▶ _What to do_
Return the following from the records below: each line, word for word, starting with the line that contains "mkNeighbour (neighbourIndex_ n)" and going on through the line that contains "Record Request := mkRequest", with nothing outside that range.

▶ _Dataset entries_
-- -- --
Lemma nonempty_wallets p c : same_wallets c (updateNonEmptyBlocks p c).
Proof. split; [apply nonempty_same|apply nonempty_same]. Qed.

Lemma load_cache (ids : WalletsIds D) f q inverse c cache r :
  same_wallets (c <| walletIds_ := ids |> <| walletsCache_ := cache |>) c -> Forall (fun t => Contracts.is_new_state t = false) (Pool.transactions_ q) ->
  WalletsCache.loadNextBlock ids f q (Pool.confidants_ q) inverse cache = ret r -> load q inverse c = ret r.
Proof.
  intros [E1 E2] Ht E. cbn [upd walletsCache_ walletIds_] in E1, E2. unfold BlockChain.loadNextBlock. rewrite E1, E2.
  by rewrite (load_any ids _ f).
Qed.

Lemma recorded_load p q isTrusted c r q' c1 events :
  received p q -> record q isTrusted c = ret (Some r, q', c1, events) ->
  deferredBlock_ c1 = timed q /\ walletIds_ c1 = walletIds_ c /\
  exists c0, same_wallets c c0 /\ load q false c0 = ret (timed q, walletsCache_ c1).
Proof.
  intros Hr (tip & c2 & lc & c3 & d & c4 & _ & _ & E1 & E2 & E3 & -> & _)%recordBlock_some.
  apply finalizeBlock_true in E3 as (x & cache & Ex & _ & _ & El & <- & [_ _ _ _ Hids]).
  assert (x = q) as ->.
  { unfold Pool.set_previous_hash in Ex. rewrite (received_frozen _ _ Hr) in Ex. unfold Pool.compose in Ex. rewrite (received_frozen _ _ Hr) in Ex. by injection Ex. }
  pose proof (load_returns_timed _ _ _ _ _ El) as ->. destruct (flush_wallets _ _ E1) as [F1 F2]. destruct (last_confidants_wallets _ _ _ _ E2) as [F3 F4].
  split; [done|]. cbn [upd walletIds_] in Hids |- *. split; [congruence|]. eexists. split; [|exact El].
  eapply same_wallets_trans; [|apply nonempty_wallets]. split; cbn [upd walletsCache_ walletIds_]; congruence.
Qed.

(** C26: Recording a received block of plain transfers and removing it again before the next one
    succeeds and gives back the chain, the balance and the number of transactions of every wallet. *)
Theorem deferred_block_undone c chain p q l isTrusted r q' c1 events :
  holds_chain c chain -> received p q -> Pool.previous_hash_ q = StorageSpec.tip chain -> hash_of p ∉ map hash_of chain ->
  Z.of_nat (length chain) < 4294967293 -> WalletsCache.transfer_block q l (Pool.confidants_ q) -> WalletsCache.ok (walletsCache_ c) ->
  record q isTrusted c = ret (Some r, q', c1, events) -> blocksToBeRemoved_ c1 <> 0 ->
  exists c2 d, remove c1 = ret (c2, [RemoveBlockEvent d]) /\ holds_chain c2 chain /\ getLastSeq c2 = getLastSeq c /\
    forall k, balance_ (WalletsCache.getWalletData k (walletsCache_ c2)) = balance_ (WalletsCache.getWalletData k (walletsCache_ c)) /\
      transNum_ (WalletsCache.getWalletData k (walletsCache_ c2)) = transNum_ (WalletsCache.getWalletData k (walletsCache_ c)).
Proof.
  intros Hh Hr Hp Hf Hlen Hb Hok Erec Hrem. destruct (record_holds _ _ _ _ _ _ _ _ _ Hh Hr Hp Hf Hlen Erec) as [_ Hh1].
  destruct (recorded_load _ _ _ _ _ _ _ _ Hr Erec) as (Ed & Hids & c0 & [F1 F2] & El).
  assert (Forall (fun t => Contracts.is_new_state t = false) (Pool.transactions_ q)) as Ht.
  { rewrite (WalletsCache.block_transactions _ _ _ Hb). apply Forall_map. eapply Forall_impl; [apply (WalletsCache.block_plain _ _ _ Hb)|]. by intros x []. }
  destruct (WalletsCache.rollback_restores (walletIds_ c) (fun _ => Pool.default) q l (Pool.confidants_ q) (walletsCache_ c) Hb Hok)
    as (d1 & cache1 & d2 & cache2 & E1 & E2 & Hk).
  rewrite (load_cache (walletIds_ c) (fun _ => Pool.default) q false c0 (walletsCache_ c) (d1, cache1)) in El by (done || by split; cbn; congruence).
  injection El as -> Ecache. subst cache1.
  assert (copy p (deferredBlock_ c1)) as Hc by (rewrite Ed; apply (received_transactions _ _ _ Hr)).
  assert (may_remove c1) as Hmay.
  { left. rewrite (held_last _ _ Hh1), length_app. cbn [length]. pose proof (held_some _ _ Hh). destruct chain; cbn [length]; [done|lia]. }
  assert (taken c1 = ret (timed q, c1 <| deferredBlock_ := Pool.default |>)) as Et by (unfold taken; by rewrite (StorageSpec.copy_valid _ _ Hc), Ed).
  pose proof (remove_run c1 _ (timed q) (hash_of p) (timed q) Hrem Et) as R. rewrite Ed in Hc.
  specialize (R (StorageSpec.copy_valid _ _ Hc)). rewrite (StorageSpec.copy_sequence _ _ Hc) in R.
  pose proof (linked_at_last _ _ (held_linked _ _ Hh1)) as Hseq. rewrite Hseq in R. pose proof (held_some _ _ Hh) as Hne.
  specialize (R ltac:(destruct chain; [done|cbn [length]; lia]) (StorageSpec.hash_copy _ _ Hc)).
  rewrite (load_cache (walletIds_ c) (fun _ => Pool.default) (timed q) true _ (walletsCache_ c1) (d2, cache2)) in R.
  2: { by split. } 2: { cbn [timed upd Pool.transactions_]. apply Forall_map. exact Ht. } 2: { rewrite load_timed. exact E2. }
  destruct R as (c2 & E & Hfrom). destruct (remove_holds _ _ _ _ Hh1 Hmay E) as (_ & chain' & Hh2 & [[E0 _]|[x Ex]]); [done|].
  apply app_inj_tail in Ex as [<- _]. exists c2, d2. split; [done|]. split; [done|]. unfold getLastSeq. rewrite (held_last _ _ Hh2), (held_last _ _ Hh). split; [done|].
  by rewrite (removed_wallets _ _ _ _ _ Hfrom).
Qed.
-- -- --
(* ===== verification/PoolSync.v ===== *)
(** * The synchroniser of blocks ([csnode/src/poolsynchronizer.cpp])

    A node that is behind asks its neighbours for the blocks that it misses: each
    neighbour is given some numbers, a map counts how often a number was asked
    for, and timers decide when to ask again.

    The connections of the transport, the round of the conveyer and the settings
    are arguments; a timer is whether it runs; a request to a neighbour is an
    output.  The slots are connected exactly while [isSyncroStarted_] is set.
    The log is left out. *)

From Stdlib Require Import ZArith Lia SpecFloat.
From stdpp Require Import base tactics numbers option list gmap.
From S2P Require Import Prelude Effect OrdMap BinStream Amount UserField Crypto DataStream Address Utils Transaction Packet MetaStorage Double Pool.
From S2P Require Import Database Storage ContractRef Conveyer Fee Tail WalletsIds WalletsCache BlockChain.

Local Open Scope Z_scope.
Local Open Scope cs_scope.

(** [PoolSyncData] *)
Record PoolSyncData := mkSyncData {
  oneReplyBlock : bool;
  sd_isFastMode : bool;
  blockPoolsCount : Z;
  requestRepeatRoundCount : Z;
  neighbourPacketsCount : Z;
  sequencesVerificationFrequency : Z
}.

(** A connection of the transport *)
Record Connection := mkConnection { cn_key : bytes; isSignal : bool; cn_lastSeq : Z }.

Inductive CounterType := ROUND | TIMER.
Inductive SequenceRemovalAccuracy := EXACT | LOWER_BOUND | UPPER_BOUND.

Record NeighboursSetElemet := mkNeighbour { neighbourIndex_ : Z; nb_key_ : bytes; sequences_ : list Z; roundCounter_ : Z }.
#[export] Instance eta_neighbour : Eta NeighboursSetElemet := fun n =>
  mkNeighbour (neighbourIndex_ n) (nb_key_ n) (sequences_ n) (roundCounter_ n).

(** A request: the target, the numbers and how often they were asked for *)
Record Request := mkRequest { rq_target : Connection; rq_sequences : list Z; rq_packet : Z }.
-- -- --
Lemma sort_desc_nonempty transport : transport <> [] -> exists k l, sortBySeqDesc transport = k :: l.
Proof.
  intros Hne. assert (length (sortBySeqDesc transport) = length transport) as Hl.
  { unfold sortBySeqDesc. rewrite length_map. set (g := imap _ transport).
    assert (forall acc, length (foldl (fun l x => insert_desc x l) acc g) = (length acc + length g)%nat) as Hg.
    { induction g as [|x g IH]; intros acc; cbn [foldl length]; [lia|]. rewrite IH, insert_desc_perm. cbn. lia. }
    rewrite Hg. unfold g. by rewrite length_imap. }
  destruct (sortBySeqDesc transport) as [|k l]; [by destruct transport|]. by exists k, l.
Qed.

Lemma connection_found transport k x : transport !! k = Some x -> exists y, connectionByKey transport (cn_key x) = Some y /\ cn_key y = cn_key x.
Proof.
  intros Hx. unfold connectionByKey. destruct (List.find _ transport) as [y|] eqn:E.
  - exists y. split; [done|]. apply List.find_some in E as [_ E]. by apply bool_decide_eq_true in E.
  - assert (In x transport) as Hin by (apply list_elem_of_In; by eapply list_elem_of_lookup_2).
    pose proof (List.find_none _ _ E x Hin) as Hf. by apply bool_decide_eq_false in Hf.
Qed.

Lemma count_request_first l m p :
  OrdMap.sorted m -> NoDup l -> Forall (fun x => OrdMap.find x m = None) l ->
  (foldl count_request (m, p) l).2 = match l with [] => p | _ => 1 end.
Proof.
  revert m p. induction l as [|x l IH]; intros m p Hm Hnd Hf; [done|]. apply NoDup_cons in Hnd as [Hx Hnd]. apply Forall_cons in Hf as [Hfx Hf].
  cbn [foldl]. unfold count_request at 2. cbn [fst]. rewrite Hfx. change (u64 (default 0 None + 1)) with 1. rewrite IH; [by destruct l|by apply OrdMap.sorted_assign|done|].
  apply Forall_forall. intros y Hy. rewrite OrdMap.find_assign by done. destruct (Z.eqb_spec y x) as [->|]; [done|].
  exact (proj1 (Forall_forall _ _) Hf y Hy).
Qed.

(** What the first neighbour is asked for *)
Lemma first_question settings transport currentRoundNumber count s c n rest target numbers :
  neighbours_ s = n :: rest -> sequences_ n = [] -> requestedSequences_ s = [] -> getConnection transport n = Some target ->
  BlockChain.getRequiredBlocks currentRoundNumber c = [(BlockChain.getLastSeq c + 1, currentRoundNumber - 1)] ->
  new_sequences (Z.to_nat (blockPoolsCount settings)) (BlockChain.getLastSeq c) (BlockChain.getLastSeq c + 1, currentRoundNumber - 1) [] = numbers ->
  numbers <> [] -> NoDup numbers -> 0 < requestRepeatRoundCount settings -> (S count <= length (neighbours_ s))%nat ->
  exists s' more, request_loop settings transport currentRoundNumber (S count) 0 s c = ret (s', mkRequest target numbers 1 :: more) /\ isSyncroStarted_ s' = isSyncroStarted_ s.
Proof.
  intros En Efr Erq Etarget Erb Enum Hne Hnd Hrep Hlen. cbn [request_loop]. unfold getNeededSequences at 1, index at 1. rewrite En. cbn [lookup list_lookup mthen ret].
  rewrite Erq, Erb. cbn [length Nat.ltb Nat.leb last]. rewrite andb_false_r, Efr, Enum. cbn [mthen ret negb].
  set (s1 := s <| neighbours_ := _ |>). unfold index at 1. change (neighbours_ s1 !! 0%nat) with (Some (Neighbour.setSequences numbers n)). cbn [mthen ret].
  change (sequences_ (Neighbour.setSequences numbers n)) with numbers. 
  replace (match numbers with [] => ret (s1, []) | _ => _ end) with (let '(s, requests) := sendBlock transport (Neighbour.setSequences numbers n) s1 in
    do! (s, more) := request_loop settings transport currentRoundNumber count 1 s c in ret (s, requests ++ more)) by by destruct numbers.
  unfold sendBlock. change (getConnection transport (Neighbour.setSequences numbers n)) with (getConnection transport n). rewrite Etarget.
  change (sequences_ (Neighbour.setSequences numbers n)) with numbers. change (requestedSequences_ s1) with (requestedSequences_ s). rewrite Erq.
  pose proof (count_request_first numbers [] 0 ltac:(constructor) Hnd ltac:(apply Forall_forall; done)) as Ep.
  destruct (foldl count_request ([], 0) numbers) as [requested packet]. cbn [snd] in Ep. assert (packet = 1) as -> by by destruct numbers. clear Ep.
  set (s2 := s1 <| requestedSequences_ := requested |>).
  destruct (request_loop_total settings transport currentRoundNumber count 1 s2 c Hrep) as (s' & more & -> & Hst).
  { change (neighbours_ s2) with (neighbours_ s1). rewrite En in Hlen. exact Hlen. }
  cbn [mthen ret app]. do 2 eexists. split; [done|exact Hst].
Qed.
-- -- --
▶ _Exercise output_
  mkNeighbour (neighbourIndex_ n) (nb_key_ n) (sequences_ n) (roundCounter_ n).

(** A request: the target, the numbers and how often they were asked for *)
Record Request := mkRequest { rq_target : Connection; rq_sequences : list Z; rq_packet : Z }.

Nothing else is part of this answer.